Tag Archives: Fallen Star

visiting the fallen star

Last year I showed you some of the construction leading up to the installation of Fallen Star, this art installation by Korean artist Do Ho Suh. Basically it’s a tiny Providence, Rhode Island-style house and garden that has improbably landed on the edge of one of the engineering buildings at UCSD. The “landing” was a little rough, as you can see, so that the floor of the house is a few degrees off of level. The walls of the little house aren’t quite plumb, either–and don’t quite match the angle of the floor.
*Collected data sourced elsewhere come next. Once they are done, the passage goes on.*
(* ===== verification/DbQuery.v ===== *)
(** * Realtime Database queries

    Models [crates/fireemu-core-database/src/query.rs]: the order of the children of
    a location, range bounds and limits.  [sort_by] is a merge sort by the
    comparison; on typed data no two children compare equal, so its stability does
    not matter. *)
From S2P Require Import Prelude Text DbKey DbPath DbNumber DbNode.

Inductive OrderBy := OrderPriority | OrderKey | OrderValue | OrderChild (path : Path).

Inductive BoundKey := Min | Max | Name (key : text).

Record Bound := { bound_value : Json; bound_key : BoundKey; inclusive : bool }.

Inductive Limit := First (n : Z) | Last (n : Z).

Record QueryParams := {
  order_by : OrderBy;
  start : option Bound;
  end_ : option Bound;
  limit : option Limit;
}.

Definition ordered_by (order : OrderBy) : QueryParams :=
  {| order_by := order; start := None; end_ := None; limit := None |}.

Definition set_start (b : Bound) (q : QueryParams) : QueryParams :=
  {| order_by := order_by q; start := Some b; end_ := end_ q; limit := limit q |}.
Definition set_end (b : Bound) (q : QueryParams) : QueryParams :=
  {| order_by := order_by q; start := start q; end_ := Some b; limit := limit q |}.
Definition set_limit (l : Limit) (q : QueryParams) : QueryParams :=
  {| order_by := order_by q; start := start q; end_ := end_ q; limit := Some l |}.

(** [key.map_or(missing, BoundKey::Name)] *)
Definition key_or (missing : BoundKey) (key : option text) : BoundKey :=
  match key with Some k => Name k | None => missing end.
The whole effect is pretty disorienting.

(You can click [ here ] to see all the other post I’ve done on this installation.)
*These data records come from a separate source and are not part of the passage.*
Example order_ex :
  canonical_cmp (VInteger 1) (VDouble (f64_of_i64 1)) = Eq /\ canonical_cmp (VDouble S754_nan) (VInteger (- 2 ^ 63)) = Lt /\
  canonical_cmp (VDouble (S754_infinity true)) (VInteger (- 2 ^ 63)) = Lt /\ canonical_cmp (VReference (chars "a/b")) (VReference (chars "a!")) = Lt /\
  stored_eq (VInteger 1) (VDouble (f64_of_i64 1)) = false /\ nesting_depth (VArray [VMap {[chars "k" := VArray []]}; VNull]) = 3.
Proof. vm_compute. split_and!; reflexivity. Qed.

(** ** Induction on values *)

(** The levels of containers: what the nesting depth counts. *)
Fixpoint container_depth (v : Value) : nat :=
  match v with
  | VArray items => S (foldr (fun i d => Nat.max (container_depth i) d) 0%nat items)
  | VMap m => S (map_fold (fun _ c d => Nat.max (container_depth c) d) 0%nat m)
  | _ => 0
  end.

Definition is_container (v : Value) : bool := match v with VArray _ | VMap _ => true | _ => false end.

Lemma value_induction (P : Value -> Prop) :
  (forall v, is_container v = false -> P v) ->
  (forall items, (forall v, v ∈ items -> P v) -> P (VArray items)) ->
  (forall m, (forall k v, m !! k = Some v -> P v) -> P (VMap m)) ->
  forall v, P v.
Proof.
  intros Hl Ha Hm v. induction v as [v IH] using (induction_ltof1 _ container_depth). unfold ltof in IH. destruct v as [| | | | | | | | |items| |m]; try by apply Hl.
  - apply Ha. intros v Hv. apply IH. cbn [container_depth]. pose proof (foldr_max_ge container_depth items v Hv). lia.
  - apply Hm. intros k v Hv. apply IH. cbn [container_depth]. pose proof (map_fold_max_ge container_depth m k v Hv). lia.
Qed.

(** Values that the code can hold: 64-bit integers and doubles. *)
Definition double_ok (d : spec_float) : Prop := valid_binary PREC EMAX d = true.

Inductive value_ok : Value -> Prop :=
| ok_null : value_ok VNull
| ok_boolean b : value_ok (VBoolean b)
| ok_integer i : fits i64 i -> value_ok (VInteger i)
| ok_double d : double_ok d -> value_ok (VDouble d)
| ok_timestamp t : value_ok (VTimestamp t)
| ok_string s : value_ok (VString s)
| ok_bytes s : value_ok (VBytes s)
| ok_reference s : value_ok (VReference s)
| ok_geopoint p : double_ok (latitude p) -> double_ok (longitude p) -> is_nan (latitude p) = false -> is_nan (longitude p) = false -> value_ok (VGeoPoint p)
| ok_array items : (forall v, v ∈ items -> value_ok v) -> value_ok (VArray items)
| ok_vector ds : Forall double_ok ds -> value_ok (VVector ds)
| ok_map m : (forall k v, m !! k = Some v -> value_ok v) -> value_ok (VMap m).

(** ** The order as an order of keys *)

(** The place of a double: NaN, the infinities, and the numbers by value in units of the least positive double. *)
Definition double_key (d : spec_float) : Lex :=
  match d with
  | S754_nan => Atom [0; 0]
  | S754_infinity s => Atom [if s then 1 else 3; 0]
  | _ => Atom [2; fval d]
  end.

Definition map_key (keys : gmap text Lex) : Lex := Branch (map (fun p => Branch [Atom p.1; p.2]) (btree_map_iter keys)).

Fixpoint value_key (v : Value) : Lex :=
  Branch [Atom [kind_index (kind v)];
    match v with
    | VNull => Atom []
    | VBoolean b => Atom [Z.b2z b]
    | VInteger i => Atom [2; i * 2 ^ 1074]
    | VDouble d => double_key d
    | VTimestamp t => Atom [seconds t; nanos t]
    | VString s | VBytes s => Atom s
    | VReference s => Branch (map Atom (split_on (ch "/") s))
    | VGeoPoint p => Branch [double_key (latitude p); double_key (longitude p)]
    | VArray items => Branch (map value_key items)
    | VVector ds => Branch [Atom [Z.of_nat (length ds)]; Branch (map double_key ds)]
    | VMap m => map_key ((fun v => value_key v) <$> m)
    end].

Lemma double_split d : double_ok d -> is_nan d = true \/ (exists s, d = S754_infinity s) \/ valid d.
Proof. intros Hd. destruct d as [s|s| |s m e]; [right; right|right; left; by eexists|by left|right; right]; by split. Qed.

Lemma list_cmp_atom l m : list_cmp l m = lex_cmp (Atom l) (Atom m).
Proof. done. Qed.

Lemma z_pair_cmp (a b c d : Z) : list_cmp [a; b] [c; d] = then_with (a ?= c) (b ?= d).
Proof. cbn. destruct (a ?= c); [|done..]. by destruct (b ?= d). Qed.

Lemma double_key_finite d : valid d -> double_key d = Atom [2; fval d].
Proof. intros [Hf _]. by destruct d. Qed.

Lemma cmp_doubles_key a b : double_ok a -> double_ok b -> cmp_doubles a b = lex_cmp (double_key a) (double_key b).
Proof.
  intros Ha Hb. assert (Hfin : valid a -> valid b -> cmp_doubles a b = lex_cmp (double_key a) (double_key b)).
  { intros Hva Hvb. rewrite !double_key_finite by done. cbn [lex_cmp]. rewrite z_pair_cmp. cbn [Z.compare Pos.compare Pos.compare_cont then_with].
    unfold cmp_doubles. rewrite double_compare_exact by done. destruct Hva as [Hf _], Hvb as [Hf' _]. by destruct a, b. }
  destruct a as [s|s| |s m e], b as [s'|s'| |s' m' e']; try (by apply Hfin); try done; try (by destruct s); try (by destruct s'); by destruct s, s'.
Qed.

Lemma double_key_int i d : fits i64 i -> double_ok d -> is_nan d = false -> cmp_int_double i d = lex_cmp (Atom [2; i * 2 ^ 1074]) (double_key d).
Proof.
  intros Hi Hd Hn. destruct (double_split d Hd) as [|[[s ->]|Hv]]; [congruence|by destruct s|].
  rewrite double_key_finite by done. cbn [lex_cmp]. rewrite z_pair_cmp. cbn [Z.compare Pos.compare Pos.compare_cont then_with].
  rewrite <- cmp_int_double_exact by done. unfold cmp_int_double, DbNumber.cmp_int_double.
  destruct Hv as [Hf Hb]. destruct d as [s|s| |s m e]; try discriminate Hf.
  - cbn [is_infinite f64_trunc SFsub f64_as_i64]. destruct (f64_ge _ _); [done|]. destruct (f64_lt _ _); [done|]. destruct (i ?= 0); [by destruct s|done..].
  - cbn [is_infinite]. destruct (f64_ge _ _); [done|]. destruct (f64_lt _ _); [done|]. cbv zeta. destruct (i ?= _); [|done..].
    destruct (Z.leb_spec 0 e) as [He|He].
    + cbn [f64_trunc]. rewrite (proj2 (Z.leb_le 0 e)) by done. cbn [SFsub]. rewrite Z.sub_diag. done.
    + destruct (trunc_parts s m e (conj Hf Hb) He) as (_ & _ & [Hz|(m' & e' & Hz)]); rewrite Hz; [done|by destruct s].
Qed.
Aside from creating an intriguing object set helplessly among the brutish concrete structures around, the artist is using the sense of disorientation to conjure up the sense of disorientation he felt when he came to this country to study at RISD. But in addition to the disorientation, he’s also interested in creating an oddly sheltering space. We find community wherever we can, even in the most unlikely places, in this case seven stories off the ground, jutting out alarmingly over the quad below.
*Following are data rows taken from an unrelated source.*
Example field_path_ex :
  parse (chars "a.`b.\`c`._d") = Ok {| segments := [chars "a"; chars "b.`c"; chars "_d"] |} /\
  parse (chars "a.``") = Err (EmptySegment 1) /\ parse (chars "a.") = Err (EmptySegment 1) /\ parse (chars "a`b`") = Err (UnquotedSpecialCharacter 1) /\
  parse (chars "`a`b") = Err (UnquotedSpecialCharacter 3) /\ parse (chars "`a") = Err (UnterminatedQuote 0) /\ parse (chars "__x__") = Err (ReservedSegment 0) /\
  parse [97; 0xC2; 0x85] = Err (FpControlCharacter 1) /\ canonical {| segments := [chars "a b"; chars "c"] |} = chars "`a b`.c".
Proof. vm_compute. split_and!; reflexivity. Qed.

(** ** The notation

    A segment is spelled as it is when it is an identifier, or quoted. *)

Inductive spells : text -> text -> Prop :=
| spell_simple s : is_simple s = true -> spells s s
| spell_quoted s : spells s (quote s).

(** [input] spells the segments [ss], at least one. *)
Definition notation (ss : list text) (input : text) : Prop :=
  exists parts, parts <> [] /\ Forall2 spells ss parts /\ input = join (ch ".") parts.

(** What may follow the segment [seg]. *)
Definition continues (rest : text) (seg : text) (acc res : list text) : Prop :=
  (rest = [] /\ res = acc ++ [seg]) \/ exists rest' ss, rest = ch "." :: rest' /\ notation ss rest' /\ res = acc ++ seg :: ss.

Lemma name_rest_plain b : name_rest b = true -> b <> ch "`" /\ b <> ch "." /\ (b <? 32) || (b =? 127) = false /\ (b =? 0xC2) = false.
Proof.
  unfold name_rest, is_ascii_alphanumeric, is_ascii_lowercase, is_ascii_uppercase, is_ascii_digit. change (ch "`") with 96. change (ch ".") with 46.
  change (ch "_") with 95. change (ch "a") with 97. change (ch "z") with 122. change (ch "A") with 65. change (ch "Z") with 90. change (ch "0") with 48. change (ch "9") with 57.
  lia.
Qed.

Lemma name_start_rest b : name_start b = true -> name_rest b = true.
Proof. unfold name_start, name_rest, is_ascii_alphabetic, is_ascii_alphanumeric. lia. Qed.

Lemma control_offset_ge l : forall i o, control_offset i l = Some o -> (i <= o)%nat.
Proof.
  induction l as [|c l IH]; intros i o; [done|]. cbn [control_offset].
  case_match; [intros [= <-]; lia|]. case_match; [intros [= <-]; lia|]. intros Ho%IH. lia.
Qed.

Lemma plain_first b rest : name_rest b = true -> control_first (b :: rest) = false.
Proof.
  intros Hb. destruct (name_rest_plain b Hb) as (_ & _ & H1 & H2). unfold control_first. cbn [control_offset]. rewrite H1, H2. cbn [andb].
  destruct (control_offset 1 rest) as [[|]|] eqn:Hc; [|done..]. apply control_offset_ge in Hc. lia.
Qed.

Lemma is_simple_app s t : is_simple s = true -> forallb name_rest t = true -> is_simple (s ++ t) = true.
Proof. destruct s as [|b s]; [done|]. cbn. rewrite !andb_true_iff, forallb_app, andb_true_iff. tauto. Qed.

Lemma simple_rest s : is_simple s = true -> forallb name_rest s = true.
Proof. destruct s as [|b s]; [done|]. cbn. rewrite !andb_true_iff. intros [Hb Hs]. split; [by apply name_start_rest|done]. Qed.

Lemma escape_cons b s : escape (b :: s) = (if needs_escape b then [ch "\"; b] else [b]) ++ escape s.
Proof. done. Qed.

Lemma needs_escape_iff b : needs_escape b = true <-> b = ch "`" \/ b = ch "\".
Proof. unfold needs_escape. by rewrite orb_true_iff, !Z.eqb_eq. Qed.

Lemma continues_notation part seg rest acc res : spells seg part -> continues rest seg acc res -> exists ss, notation ss (part ++ rest) /\ res = acc ++ ss.
Proof.
  intros Hs [[-> ->]|(rest' & ss & -> & (parts & Hne & Hp & ->) & ->)].
  - exists [seg]. split; [|done]. exists [part]. rewrite app_nil_r. split_and!; [done|by constructor|done].
  - exists (seg :: ss). split; [|done]. exists (part :: parts). split_and!; [done|by constructor|]. by rewrite join_cons.
Qed.

(** ** The parser reads the notation *)

Definition reads_state (rest : text) (open : option Z) (i start : Z) (quoted : bool) (current : text) (acc res : list text) : Prop :=
  match open with
  | Some _ => exists s more, rest = escape s ++ ch "`" :: more /\ continues more (current ++ s) acc res
  | None =>
      (quoted = true -> i <> start -> continues rest current acc res \/ exists b tail, rest = b :: tail /\ b <> ch ".") /\
      (quoted = false -> i = start -> current = [] -> exists ss, notation ss rest /\ res = acc ++ ss) /\
      (quoted = false -> i <> start -> is_simple current = true -> exists t more, rest = t ++ more /\ forallb name_rest t = true /\ continues more (current ++ t) acc res)
  end.

Lemma loop_end i start quoted current acc res : parse_loop [] None i start quoted current acc = Ok res -> reads_state [] None i start quoted current acc res.
Proof.
  cbn. destruct quoted; [rewrite andb_false_r; intros [= <-]; split_and!; try done; intros _ _; left; by left|].
  case_bool_decide as Hc; cbn; [done|]. intros [= <-]. split_and!; try done. intros _ _ Hs. exists [], []. split_and!; [done..|]. left. by rewrite app_nil_r.
Qed.

Lemma loop_sound n : forall rest open i start quoted current acc res, (length rest <= n)%nat -> start <= i ->
  parse_loop rest open i start quoted current acc = Ok res -> reads_state rest open i start quoted current acc res.
Proof.
  induction n as [|n IH]; intros rest open i start quoted current acc res Hn Hi.
  { destruct rest; [|cbn in Hn; lia]. destruct open; [done|]. apply loop_end. }
  destruct rest as [|b tail]; [destruct open; [done|apply loop_end]|]. cbn in Hn. destruct open as [o|]; cbn [parse_loop].
  - destruct (Z.eqb_spec b (ch "\")) as [->|Hb].
    { destruct tail as [|c tail]; [done|]. destruct (needs_escape c) eqn:Hc; [|done]. intros Hl. apply IH in Hl; [|cbn in Hn; lia|lia].
      destruct Hl as (s & more & -> & Hm). exists (c :: s), more. rewrite escape_cons, Hc. split; [done|]. by rewrite <- app_assoc in Hm. }
    destruct (Z.eqb_spec b (ch "`")) as [->|Hb'].
    { assert (Hgo : continues tail current acc res ->
        exists s more, ch "`" :: tail = escape s ++ ch "`" :: more /\ continues more (current ++ s) acc res) by (intros Hc; exists [], tail; by rewrite app_nil_r).
      destruct tail as [|c tail].
      - intros Hl%loop_end. apply Hgo. destruct Hl as (Hq & _). destruct Hq as [|(x & y & ? & _)]; [done|lia|done|done].
      - destruct (Z.eqb_spec c (ch ".")) as [->|]; [|done]. intros Hl. apply Hgo. apply IH in Hl; [|lia|lia].
        destruct Hl as (Hq & _). destruct Hq as [Hc|(x & y & [= <- <-] & Hx)]; [done|lia|done|done]. }
    intros Hl. apply IH in Hl; [|lia|lia]. destruct Hl as (s & more & -> & Hm). exists (b :: s), more. rewrite escape_cons.
    destruct (needs_escape b) eqn:Hne; [by apply needs_escape_iff in Hne as [|]|]. split; [done|]. by rewrite <- app_assoc in Hm.
  - destruct (Z.eqb_spec b (ch "`")) as [->|Hq].
    { destruct (Z.eqb_spec i start) as [->|]; cbn [negb]; [|done]. intros Hl. apply IH in Hl; [|lia|lia]. destruct Hl as (s & more & -> & Hm).
      split_and!; [done| |done]. intros _ _ ->. apply (continues_notation (quote s) s more) in Hm; [|constructor]. unfold quote in Hm. by rewrite <- app_comm_cons, <- app_assoc in Hm. }
    destruct (Z.eqb_spec b (ch ".")) as [->|Hd].
    { destruct (_ && _) eqn:Hempty; [done|]. destruct (bool_decide (tail = [])); [done|]. intros Hl. apply IH in Hl; [|lia|lia].
      destruct Hl as (_ & Hss & _). destruct Hss as (ss & Hss & ->); [done..|].
      assert (Hc : forall seg, seg = current -> continues (ch "." :: tail) seg acc ((acc ++ [current]) ++ ss)) by (intros seg ->; right; exists tail, ss; by rewrite <- app_assoc).
      split_and!.
      - intros _ _. left. by apply Hc.
      - intros -> _ ->. done.
      - intros _ _ _. exists [], (ch "." :: tail). split_and!; [done..|]. apply Hc. by rewrite app_nil_r. }
    destruct (control_first _); [done|]. destruct (if i =? start then _ else _) eqn:Hok; [|done]. cbn [negb]. intros Hl. apply IH in Hl; [|lia|lia].
    destruct Hl as (_ & _ & Hmid). split_and!.
    + intros _ _. right. by exists b, tail.
    + intros -> -> ->. rewrite Z.eqb_refl in Hok. destruct (Hmid eq_refl) as (t & more & -> & Ht & Hm); [lia|cbn; by rewrite Hok|].
      apply (continues_notation (b :: t) (b :: t) more); [constructor; cbn; by rewrite Hok|done].
    + intros -> Hne Hs. rewrite (proj2 (Z.eqb_neq i start) Hne) in Hok. destruct (Hmid eq_refl) as (t & more & -> & Ht & Hm); [lia|by apply is_simple_app; [|cbn; rewrite Hok]|].
      exists (b :: t), more. split_and!; [done|cbn; by rewrite Hok|]. by rewrite <- app_assoc in Hm.
Qed.

(** After a segment. *)
Lemma loop_simple s : forall rest i start current acc, forallb name_rest s = true -> start < i ->
  parse_loop (s ++ rest) None i start false current acc = parse_loop rest None (i + byte_len s) start false (current ++ s) acc.
Proof.
  induction s as [|b s IH]; intros rest i start current acc Hs Hi; [by rewrite app_nil_r, Z.add_0_r|].
  cbn in Hs. apply andb_true_iff in Hs as [Hb Hs]. destruct (name_rest_plain b Hb) as (Hq & Hd & _). rewrite <- app_comm_cons. cbn [parse_loop].
  rewrite (proj2 (Z.eqb_neq _ _) Hq), (proj2 (Z.eqb_neq _ _) Hd), plain_first, (proj2 (Z.eqb_neq i start)), Hb by (done || lia). cbn [negb].
  rewrite IH by (done || lia). rewrite <- app_assoc. unfold byte_len. cbn [length]. f_equal. lia.
Qed.

Lemma loop_first s rest i acc : is_simple s = true ->
  parse_loop (s ++ rest) None i i false [] acc = parse_loop rest None (i + byte_len s) i false s acc.
Proof.
  destruct s as [|b s]; [done|]. cbn [is_simple]. intros [Hb Hs]%andb_true_iff. pose proof (name_start_rest b Hb) as Hr. destruct (name_rest_plain b Hr) as (Hq & Hd & _).
  rewrite <- app_comm_cons. cbn [parse_loop].
  rewrite (proj2 (Z.eqb_neq _ _) Hq), (proj2 (Z.eqb_neq _ _) Hd), plain_first, Z.eqb_refl, Hb by done. cbn [negb app].
  rewrite loop_simple by (done || lia). unfold byte_len. cbn [length]. f_equal. lia.
Qed.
I tried to visit on the first day the piece was open to the public. The crowd was way crazy, and it was like trying to view art at a gallery opening. Definitely not the best time.

So, when I got a chance to see it under much more civilized circumstances I jumped–no, let’s use a different verb: I went for it.

So…we approach the house from the adjacent building. The safety railing is perpendicular to gravity. As I’ve mentioned already, the house is not.

This is me, stepping into the slightly under-scaled, seriously slanted interior of the little house.

Most visitors’ first reactions will be to the off-kilter feeling of seeing the positions of house and furnishings not quite lining up with what your inner ear is telling you you should be seeing. The little chandelier in this photo is pretty much the only thing acknowledging gravity.

Looking out the door towards the house’s perch, you can get a really good sense of the crookedness.

Here’s the rest of my little group inside, next to the fireplace. After a few minutes you really start to feel queasy.

Once you get over the shock of the fun-house aspects of the piece you start to notice little touches: family photos, tchotchkes, lucid details that inhabit everyday life and memory. The inhabitant of the house is fictional, but you think that your Aunt Edith or Gramma Olive might have been models for her.

I thought the little views out the windows were especially poignant.

Just outside the house you sense that whoever lives here might just be a gardener. Who else would leave a concrete frog and Corona clippers right at the front door?

If the clippers weren’t enough of a clue, how about a bright green garden hose? Some people do their best to hide away their hose, but the kind of gardener who lives here would have nothing to do with all that silly fakery.

Outside gravity reigns. The plants know which way is up, and by this point you might need to sit down and remind yourself.


There are lots of ornamentals outside. The gentle yellow of this sunflowers looks great against the house’s clapboard exterior.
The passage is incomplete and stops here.